Collected data entries
* * *

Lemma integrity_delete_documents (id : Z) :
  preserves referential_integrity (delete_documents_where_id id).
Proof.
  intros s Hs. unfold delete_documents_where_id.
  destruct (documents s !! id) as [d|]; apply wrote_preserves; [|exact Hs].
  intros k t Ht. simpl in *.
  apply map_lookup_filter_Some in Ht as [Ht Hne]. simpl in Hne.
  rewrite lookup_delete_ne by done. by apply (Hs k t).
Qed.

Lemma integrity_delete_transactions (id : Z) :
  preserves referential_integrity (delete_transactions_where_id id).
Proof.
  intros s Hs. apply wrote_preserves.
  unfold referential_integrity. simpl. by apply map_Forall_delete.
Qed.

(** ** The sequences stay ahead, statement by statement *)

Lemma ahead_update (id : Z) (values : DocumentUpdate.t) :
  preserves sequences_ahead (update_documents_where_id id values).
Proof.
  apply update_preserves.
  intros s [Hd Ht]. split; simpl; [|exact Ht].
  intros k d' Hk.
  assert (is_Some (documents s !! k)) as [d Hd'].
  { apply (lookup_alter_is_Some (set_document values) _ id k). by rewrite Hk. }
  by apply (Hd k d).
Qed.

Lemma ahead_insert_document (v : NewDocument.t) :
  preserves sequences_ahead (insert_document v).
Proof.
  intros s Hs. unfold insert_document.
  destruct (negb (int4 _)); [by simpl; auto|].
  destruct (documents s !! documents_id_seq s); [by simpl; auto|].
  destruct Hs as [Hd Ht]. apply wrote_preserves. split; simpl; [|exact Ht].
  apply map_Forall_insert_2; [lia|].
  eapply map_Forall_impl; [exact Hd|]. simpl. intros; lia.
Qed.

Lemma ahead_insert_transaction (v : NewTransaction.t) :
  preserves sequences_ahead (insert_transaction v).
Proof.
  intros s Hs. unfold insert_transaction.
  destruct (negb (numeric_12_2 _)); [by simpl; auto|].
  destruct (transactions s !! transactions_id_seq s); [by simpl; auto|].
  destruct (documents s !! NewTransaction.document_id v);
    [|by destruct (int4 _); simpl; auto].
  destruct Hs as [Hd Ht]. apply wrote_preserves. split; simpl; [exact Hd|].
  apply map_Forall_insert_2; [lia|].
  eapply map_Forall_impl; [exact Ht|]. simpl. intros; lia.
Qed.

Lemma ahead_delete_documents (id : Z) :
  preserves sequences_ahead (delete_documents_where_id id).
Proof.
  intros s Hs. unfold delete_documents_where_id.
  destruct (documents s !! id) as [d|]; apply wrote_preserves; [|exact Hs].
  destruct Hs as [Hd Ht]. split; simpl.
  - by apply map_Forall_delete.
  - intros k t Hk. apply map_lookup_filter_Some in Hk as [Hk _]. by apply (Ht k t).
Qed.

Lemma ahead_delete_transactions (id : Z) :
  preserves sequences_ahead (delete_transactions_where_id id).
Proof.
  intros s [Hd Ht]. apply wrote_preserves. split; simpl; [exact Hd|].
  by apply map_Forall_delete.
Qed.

* * *

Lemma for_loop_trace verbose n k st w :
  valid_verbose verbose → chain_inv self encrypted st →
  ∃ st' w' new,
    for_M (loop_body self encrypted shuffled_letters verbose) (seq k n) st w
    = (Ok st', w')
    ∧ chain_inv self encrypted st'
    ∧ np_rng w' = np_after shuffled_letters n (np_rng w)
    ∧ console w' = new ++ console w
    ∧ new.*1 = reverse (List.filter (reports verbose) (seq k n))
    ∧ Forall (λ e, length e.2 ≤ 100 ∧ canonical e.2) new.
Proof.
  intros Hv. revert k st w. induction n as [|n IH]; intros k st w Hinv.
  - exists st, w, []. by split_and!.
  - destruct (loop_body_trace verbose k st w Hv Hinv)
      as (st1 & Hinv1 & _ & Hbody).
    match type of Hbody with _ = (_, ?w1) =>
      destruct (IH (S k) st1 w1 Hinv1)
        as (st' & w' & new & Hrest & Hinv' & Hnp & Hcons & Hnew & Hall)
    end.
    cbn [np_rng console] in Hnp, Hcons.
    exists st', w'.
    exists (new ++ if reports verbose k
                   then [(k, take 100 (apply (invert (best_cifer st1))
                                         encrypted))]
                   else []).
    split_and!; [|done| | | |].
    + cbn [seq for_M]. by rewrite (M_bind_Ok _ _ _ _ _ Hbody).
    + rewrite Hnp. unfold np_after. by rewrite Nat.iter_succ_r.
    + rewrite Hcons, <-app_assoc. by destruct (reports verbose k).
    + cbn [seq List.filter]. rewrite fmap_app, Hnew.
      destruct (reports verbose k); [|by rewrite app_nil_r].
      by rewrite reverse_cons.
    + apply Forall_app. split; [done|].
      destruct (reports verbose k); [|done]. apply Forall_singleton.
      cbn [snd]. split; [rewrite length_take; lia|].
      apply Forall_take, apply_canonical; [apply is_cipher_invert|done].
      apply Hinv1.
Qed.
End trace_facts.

* * *

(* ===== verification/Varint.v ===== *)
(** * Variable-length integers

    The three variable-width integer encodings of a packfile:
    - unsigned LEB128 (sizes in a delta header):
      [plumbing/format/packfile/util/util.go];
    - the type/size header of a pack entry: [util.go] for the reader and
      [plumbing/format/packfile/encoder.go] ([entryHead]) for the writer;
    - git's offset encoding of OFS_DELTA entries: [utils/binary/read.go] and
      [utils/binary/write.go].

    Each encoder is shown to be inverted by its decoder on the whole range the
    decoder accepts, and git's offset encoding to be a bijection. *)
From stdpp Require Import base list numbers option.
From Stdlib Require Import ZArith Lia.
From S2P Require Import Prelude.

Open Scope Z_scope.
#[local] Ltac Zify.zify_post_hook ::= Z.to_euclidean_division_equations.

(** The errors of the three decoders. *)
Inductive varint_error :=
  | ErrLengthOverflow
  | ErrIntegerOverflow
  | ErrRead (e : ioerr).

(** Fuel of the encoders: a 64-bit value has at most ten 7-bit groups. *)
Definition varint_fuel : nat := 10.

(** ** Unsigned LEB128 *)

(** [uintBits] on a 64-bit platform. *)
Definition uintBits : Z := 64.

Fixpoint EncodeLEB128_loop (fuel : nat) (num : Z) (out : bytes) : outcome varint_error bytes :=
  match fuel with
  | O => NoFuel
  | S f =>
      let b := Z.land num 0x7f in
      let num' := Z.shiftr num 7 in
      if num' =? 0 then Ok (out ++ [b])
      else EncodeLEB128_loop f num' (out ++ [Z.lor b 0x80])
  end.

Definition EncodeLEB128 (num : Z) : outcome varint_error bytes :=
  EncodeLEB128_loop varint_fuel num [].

* * *

## PROBLEM TO SOLVE
From the records above, determine how many lines hold "Hnew" and give only that number.

## WRITTEN ANSWER
2